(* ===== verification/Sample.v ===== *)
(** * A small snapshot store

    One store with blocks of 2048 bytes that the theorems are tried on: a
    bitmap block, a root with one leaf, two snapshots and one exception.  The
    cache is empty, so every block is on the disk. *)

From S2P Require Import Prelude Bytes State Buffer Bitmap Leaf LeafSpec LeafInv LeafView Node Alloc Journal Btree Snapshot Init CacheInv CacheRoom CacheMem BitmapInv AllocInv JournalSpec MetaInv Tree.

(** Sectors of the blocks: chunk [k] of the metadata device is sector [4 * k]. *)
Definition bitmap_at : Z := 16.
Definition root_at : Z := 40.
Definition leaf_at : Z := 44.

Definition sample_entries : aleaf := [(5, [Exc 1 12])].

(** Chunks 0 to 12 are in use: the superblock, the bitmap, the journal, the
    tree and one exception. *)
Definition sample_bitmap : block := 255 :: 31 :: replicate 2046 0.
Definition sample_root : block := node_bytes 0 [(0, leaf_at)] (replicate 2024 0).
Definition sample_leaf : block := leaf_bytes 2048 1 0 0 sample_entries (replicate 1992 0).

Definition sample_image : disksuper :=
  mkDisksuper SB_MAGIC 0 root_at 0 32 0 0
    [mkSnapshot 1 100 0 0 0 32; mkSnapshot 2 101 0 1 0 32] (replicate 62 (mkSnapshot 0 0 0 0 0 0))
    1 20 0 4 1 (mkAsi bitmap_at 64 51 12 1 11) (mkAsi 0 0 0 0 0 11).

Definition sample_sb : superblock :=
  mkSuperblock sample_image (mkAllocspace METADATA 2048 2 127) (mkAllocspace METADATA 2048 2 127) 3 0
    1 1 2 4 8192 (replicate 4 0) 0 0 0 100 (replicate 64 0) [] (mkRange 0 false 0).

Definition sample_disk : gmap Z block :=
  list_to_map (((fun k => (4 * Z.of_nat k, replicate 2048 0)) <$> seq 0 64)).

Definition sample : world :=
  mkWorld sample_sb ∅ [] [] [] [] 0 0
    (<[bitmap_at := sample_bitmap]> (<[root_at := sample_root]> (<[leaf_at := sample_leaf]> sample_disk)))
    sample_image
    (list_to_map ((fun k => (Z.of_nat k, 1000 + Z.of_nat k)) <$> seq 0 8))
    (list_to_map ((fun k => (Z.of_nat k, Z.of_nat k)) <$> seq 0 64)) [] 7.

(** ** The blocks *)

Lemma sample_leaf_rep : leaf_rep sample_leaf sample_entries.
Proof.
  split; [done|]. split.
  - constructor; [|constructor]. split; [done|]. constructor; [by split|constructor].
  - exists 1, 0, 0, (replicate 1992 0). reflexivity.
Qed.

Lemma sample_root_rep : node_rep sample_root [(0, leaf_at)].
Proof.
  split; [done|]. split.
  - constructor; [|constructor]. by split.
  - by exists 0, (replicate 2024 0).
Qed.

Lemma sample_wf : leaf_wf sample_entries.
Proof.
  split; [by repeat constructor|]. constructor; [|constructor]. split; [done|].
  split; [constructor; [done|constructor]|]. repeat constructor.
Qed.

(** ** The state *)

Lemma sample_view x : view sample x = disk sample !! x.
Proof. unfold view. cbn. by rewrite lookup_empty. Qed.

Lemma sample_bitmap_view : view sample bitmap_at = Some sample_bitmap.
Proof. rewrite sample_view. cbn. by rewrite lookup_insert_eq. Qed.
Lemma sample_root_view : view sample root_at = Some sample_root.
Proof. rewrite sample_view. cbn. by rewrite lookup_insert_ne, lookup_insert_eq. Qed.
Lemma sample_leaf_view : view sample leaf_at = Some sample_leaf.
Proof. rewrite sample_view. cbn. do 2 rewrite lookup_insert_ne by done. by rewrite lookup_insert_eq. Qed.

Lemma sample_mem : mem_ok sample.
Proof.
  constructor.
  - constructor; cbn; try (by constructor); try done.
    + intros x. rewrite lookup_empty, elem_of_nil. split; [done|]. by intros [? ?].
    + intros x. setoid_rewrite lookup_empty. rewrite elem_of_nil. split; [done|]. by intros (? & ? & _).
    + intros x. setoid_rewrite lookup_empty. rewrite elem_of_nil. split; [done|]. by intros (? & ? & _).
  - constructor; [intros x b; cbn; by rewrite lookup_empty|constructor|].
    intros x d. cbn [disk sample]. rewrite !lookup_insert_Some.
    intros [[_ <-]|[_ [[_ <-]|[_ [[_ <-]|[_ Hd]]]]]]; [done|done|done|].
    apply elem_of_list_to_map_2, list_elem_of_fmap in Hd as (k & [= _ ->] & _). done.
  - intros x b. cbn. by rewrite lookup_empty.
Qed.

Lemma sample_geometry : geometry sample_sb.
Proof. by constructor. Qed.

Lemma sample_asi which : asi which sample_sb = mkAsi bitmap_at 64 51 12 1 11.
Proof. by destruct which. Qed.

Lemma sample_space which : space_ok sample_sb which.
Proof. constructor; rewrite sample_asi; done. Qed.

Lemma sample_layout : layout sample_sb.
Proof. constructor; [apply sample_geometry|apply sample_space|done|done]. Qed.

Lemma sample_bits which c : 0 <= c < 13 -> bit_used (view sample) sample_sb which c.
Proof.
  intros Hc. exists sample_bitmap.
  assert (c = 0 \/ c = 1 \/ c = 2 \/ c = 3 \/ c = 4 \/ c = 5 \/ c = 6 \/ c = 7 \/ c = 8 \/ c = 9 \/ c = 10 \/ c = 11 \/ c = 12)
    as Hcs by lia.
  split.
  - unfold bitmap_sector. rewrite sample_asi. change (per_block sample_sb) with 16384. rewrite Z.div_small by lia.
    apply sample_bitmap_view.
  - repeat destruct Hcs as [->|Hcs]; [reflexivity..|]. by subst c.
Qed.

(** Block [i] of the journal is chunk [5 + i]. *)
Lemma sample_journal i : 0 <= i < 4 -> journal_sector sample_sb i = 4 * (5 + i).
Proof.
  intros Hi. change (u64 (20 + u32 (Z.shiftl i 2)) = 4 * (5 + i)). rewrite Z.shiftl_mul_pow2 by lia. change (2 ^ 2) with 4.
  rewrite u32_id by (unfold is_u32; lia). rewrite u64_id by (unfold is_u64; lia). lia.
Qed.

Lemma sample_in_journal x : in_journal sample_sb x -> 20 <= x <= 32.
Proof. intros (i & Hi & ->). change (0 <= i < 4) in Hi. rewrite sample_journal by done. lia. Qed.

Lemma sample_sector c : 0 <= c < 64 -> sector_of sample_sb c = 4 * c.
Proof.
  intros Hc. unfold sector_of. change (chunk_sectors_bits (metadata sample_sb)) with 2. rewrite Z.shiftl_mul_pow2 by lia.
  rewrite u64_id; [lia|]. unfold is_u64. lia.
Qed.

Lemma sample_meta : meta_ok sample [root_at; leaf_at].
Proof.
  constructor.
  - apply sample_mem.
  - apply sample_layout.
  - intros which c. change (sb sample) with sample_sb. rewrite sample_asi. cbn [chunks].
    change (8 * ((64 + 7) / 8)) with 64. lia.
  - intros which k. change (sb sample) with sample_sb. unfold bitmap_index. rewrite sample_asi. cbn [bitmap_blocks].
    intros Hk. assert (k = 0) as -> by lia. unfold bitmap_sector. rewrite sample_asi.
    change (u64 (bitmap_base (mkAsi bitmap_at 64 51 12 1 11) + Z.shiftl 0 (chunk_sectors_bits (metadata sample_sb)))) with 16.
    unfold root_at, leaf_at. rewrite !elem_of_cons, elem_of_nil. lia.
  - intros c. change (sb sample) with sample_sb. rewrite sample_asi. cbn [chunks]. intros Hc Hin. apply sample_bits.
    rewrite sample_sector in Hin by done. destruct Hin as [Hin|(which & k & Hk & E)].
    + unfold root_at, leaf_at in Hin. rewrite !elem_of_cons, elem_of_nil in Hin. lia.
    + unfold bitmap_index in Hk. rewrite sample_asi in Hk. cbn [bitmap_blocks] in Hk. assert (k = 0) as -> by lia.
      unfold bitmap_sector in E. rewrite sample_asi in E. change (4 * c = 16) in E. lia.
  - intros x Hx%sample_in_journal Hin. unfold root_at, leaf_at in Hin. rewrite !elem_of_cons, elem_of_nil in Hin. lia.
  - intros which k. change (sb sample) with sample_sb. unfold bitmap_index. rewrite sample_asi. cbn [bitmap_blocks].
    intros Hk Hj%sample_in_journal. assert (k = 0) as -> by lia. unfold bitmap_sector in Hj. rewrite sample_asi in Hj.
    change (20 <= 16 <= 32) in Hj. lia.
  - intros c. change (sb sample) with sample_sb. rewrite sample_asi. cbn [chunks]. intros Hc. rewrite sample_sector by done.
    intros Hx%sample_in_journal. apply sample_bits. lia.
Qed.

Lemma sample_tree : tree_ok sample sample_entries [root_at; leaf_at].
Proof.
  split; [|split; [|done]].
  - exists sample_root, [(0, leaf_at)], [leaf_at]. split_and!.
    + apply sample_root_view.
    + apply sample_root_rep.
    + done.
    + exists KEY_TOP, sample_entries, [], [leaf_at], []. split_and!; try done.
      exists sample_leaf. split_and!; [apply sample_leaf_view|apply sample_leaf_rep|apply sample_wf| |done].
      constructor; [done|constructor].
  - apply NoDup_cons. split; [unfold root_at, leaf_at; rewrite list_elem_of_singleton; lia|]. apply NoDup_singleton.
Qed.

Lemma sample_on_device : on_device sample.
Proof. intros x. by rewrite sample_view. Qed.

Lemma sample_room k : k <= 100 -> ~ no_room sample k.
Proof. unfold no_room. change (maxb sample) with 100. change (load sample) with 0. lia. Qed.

####

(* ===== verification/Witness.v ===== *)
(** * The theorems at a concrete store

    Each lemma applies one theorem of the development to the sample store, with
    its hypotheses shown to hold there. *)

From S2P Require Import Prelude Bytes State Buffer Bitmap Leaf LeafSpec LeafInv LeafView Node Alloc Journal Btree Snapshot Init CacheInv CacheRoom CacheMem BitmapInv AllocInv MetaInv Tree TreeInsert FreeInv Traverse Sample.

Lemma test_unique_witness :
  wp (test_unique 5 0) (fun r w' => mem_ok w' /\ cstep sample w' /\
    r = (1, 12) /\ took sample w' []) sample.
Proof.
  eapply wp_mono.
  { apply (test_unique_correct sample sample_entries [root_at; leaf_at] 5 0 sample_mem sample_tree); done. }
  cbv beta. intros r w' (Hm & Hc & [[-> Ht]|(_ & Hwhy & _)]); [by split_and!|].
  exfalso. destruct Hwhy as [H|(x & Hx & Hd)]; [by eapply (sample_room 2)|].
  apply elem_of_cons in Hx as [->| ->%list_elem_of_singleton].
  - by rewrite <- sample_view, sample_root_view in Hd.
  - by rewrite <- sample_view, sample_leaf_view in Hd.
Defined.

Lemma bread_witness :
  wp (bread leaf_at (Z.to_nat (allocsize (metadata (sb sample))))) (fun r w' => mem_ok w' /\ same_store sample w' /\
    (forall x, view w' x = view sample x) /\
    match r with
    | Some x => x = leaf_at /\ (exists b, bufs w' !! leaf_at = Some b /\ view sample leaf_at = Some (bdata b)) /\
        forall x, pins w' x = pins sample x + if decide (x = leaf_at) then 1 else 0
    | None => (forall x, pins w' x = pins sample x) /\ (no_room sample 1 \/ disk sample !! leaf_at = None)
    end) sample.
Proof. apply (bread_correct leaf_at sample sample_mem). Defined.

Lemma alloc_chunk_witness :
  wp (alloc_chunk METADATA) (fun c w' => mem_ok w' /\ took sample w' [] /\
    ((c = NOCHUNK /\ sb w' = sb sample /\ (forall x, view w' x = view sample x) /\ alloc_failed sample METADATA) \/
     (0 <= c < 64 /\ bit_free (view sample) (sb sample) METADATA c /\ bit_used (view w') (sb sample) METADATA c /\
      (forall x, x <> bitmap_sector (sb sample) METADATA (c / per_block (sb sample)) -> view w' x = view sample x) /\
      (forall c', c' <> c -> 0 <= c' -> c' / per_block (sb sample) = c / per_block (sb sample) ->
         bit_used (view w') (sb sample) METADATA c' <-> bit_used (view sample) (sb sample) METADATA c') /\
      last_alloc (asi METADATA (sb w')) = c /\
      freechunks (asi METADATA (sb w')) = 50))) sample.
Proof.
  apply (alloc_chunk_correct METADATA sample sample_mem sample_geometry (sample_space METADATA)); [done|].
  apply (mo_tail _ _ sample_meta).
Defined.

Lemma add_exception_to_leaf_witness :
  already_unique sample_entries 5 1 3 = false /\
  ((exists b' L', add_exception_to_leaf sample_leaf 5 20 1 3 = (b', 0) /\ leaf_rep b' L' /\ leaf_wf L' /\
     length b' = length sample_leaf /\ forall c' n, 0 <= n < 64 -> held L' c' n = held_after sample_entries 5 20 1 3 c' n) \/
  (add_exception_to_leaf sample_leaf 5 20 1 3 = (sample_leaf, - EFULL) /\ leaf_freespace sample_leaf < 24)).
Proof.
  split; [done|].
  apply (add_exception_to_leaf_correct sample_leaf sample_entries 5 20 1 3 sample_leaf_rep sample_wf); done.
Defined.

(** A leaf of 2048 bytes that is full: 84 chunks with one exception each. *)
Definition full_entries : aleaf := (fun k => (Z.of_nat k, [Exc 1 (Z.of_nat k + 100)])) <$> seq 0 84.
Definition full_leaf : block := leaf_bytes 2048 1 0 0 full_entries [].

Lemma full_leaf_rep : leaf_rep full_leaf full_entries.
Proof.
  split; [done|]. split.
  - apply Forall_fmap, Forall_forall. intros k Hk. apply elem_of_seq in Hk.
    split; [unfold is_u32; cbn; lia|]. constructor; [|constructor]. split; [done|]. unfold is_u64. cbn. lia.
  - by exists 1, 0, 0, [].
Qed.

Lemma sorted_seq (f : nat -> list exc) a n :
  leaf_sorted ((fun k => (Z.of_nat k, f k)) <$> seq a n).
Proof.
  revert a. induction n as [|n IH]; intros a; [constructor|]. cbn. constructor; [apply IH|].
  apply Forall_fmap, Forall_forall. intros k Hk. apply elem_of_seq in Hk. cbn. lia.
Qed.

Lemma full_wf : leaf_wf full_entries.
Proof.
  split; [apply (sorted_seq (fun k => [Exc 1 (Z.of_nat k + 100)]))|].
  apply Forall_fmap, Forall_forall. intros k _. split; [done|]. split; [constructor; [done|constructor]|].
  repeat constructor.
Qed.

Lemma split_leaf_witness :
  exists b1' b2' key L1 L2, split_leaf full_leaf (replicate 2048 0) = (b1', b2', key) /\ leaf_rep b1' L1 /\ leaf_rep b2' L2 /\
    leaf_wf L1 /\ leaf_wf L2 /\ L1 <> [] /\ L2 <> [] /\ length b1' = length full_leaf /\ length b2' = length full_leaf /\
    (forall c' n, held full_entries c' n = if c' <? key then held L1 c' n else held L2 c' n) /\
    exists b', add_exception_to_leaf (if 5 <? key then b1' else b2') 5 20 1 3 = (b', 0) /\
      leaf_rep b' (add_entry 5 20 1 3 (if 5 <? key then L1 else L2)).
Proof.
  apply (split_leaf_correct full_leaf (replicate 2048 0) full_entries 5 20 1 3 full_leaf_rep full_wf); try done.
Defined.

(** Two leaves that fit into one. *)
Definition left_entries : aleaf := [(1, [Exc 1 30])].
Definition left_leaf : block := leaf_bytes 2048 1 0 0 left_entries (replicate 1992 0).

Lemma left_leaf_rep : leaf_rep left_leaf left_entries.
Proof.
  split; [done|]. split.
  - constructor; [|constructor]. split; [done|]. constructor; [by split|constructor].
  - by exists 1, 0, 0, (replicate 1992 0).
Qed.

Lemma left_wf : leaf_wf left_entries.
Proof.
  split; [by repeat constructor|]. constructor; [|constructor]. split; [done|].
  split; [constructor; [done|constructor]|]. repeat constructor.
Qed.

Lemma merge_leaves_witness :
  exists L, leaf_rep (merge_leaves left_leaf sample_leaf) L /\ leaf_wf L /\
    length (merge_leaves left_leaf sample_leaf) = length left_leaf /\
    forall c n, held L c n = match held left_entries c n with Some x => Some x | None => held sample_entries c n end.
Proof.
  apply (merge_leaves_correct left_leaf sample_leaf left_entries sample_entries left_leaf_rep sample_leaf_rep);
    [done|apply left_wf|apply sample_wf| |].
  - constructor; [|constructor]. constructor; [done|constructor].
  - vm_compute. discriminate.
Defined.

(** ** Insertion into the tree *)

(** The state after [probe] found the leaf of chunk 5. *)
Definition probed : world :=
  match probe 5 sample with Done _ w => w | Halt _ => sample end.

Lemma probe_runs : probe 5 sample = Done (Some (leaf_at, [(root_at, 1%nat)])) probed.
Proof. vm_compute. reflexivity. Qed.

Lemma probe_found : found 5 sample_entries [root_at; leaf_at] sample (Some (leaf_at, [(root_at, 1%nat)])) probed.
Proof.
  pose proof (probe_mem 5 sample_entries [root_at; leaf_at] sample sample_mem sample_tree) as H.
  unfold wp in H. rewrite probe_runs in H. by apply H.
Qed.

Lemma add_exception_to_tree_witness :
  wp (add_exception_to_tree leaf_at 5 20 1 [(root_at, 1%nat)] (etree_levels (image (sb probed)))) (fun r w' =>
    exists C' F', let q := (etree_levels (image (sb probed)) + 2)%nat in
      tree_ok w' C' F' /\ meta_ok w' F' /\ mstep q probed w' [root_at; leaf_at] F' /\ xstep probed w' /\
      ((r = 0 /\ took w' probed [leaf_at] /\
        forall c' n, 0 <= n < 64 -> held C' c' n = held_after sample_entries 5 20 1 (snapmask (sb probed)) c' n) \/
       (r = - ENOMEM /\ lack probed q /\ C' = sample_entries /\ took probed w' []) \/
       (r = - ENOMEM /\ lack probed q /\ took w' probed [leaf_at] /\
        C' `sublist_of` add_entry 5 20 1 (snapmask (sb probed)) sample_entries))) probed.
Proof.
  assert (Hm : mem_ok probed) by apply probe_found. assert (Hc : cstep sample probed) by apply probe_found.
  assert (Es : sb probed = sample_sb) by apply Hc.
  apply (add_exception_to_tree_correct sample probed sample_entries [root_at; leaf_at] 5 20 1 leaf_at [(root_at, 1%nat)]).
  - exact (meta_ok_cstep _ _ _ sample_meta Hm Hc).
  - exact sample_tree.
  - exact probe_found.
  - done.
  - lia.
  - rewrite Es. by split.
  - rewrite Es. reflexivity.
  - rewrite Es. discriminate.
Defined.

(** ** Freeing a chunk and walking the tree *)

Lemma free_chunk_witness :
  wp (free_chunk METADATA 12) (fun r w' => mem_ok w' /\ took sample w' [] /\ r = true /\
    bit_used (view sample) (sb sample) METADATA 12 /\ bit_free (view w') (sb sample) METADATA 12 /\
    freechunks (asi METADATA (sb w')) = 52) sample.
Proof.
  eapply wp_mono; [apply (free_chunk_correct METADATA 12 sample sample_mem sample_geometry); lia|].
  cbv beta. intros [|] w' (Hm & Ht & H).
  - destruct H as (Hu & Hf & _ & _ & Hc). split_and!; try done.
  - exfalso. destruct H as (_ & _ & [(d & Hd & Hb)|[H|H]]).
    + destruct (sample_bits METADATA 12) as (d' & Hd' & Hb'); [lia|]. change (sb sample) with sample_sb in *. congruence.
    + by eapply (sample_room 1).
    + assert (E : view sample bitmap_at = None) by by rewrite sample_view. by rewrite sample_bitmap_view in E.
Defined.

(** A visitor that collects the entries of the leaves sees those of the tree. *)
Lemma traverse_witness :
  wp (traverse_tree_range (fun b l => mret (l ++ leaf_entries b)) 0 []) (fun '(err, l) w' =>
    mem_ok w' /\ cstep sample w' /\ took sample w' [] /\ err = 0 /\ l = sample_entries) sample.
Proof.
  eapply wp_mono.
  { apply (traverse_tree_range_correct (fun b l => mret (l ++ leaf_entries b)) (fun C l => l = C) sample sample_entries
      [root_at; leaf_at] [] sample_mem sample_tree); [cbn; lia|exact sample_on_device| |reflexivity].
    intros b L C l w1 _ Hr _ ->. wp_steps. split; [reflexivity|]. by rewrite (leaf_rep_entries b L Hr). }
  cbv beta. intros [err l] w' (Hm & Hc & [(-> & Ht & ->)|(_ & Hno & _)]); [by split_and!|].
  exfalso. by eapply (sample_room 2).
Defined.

####

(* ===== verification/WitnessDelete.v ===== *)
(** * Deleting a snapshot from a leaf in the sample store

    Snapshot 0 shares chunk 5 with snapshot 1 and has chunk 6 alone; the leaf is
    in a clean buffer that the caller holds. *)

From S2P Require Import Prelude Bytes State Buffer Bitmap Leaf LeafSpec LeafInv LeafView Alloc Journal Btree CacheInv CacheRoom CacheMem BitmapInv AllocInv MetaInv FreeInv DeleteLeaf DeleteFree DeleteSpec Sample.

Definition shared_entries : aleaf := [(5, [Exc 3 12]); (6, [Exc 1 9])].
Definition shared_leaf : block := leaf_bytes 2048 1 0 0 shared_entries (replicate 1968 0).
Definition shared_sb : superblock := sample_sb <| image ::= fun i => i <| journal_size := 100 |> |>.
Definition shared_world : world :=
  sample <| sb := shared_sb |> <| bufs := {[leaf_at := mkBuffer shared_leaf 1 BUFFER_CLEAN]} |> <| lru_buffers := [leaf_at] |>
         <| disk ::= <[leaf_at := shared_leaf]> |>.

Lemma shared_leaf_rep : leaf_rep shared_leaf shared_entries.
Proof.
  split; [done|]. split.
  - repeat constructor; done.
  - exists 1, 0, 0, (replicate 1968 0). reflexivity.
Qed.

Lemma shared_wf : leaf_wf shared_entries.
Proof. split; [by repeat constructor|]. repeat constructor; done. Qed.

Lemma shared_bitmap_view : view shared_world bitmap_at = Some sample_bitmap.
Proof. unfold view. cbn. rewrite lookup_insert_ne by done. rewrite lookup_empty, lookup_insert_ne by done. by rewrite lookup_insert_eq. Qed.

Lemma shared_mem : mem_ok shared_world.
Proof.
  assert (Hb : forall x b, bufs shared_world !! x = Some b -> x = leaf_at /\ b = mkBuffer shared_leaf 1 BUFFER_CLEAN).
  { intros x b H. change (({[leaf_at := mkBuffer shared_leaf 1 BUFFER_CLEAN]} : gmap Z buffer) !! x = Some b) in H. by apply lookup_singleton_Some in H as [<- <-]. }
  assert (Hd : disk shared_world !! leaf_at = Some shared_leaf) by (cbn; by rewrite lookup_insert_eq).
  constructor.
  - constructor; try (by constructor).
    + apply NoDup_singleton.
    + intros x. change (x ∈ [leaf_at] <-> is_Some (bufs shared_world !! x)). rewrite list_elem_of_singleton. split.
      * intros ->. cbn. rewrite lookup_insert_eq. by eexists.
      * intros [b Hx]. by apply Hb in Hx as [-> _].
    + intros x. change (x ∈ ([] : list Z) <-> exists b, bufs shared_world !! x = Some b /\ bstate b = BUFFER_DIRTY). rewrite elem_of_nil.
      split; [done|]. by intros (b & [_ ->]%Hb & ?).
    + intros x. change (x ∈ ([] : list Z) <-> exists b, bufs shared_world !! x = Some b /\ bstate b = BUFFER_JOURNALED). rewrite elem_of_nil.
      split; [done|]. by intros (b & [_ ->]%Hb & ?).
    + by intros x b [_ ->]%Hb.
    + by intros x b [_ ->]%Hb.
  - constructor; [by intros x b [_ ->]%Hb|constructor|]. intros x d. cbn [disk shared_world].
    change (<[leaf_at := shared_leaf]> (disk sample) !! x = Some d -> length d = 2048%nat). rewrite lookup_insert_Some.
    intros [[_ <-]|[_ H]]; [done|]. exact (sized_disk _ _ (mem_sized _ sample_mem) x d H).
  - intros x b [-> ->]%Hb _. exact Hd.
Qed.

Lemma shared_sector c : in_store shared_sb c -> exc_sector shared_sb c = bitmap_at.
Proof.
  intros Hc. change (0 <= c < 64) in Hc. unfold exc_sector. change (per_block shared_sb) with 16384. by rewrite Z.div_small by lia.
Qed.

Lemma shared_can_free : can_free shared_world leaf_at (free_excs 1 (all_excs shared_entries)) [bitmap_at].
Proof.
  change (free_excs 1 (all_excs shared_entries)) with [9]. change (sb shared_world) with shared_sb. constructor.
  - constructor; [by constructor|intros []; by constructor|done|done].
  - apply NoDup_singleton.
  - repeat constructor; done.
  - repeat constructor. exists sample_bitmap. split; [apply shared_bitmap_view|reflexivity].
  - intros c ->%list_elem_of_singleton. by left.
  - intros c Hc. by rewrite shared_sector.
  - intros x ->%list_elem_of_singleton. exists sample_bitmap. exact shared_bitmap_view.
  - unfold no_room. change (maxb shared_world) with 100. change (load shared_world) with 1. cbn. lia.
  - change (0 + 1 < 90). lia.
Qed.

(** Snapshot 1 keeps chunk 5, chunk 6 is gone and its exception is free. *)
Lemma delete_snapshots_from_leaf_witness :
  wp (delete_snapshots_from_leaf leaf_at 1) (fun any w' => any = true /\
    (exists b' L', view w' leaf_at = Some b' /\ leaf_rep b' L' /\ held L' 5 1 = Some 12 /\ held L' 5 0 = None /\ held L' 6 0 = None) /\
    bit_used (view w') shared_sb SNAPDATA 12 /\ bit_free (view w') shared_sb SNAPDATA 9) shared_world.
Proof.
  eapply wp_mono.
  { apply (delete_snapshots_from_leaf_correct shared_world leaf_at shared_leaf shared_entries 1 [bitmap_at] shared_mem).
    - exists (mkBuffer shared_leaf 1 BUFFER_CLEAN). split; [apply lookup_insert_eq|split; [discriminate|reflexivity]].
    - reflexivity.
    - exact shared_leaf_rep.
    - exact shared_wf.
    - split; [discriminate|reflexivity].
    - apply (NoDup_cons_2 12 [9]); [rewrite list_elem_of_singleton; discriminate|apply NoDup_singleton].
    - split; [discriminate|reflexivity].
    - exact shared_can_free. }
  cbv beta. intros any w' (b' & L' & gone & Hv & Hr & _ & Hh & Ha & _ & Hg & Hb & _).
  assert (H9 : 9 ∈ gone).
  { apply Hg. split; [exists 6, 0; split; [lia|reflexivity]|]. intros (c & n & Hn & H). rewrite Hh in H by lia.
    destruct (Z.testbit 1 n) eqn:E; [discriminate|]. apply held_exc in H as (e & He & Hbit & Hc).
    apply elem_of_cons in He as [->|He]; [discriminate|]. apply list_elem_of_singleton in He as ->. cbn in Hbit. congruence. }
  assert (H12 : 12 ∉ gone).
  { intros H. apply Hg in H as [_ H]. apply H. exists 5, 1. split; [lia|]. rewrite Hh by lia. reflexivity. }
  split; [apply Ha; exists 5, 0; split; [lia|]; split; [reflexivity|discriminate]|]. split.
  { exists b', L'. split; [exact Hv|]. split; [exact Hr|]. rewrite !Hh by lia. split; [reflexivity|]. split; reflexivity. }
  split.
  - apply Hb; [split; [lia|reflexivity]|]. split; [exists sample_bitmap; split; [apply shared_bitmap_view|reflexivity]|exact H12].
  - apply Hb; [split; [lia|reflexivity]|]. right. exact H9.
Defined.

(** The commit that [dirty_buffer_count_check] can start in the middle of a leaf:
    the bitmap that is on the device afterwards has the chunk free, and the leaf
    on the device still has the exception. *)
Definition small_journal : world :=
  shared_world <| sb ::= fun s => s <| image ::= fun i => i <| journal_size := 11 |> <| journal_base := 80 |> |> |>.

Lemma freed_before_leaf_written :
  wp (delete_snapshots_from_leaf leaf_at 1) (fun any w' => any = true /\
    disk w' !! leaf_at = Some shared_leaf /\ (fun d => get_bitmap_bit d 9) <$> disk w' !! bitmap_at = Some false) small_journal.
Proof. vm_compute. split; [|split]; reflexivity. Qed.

####

● Task prompt
Show all lines in the records above that hold "maxb".

● Task result
Proof. unfold no_room. change (maxb sample) with 100. change (load sample) with 0. lia. Qed.
  - unfold no_room. change (maxb shared_world) with 100. change (load shared_world) with 1. cbn. lia.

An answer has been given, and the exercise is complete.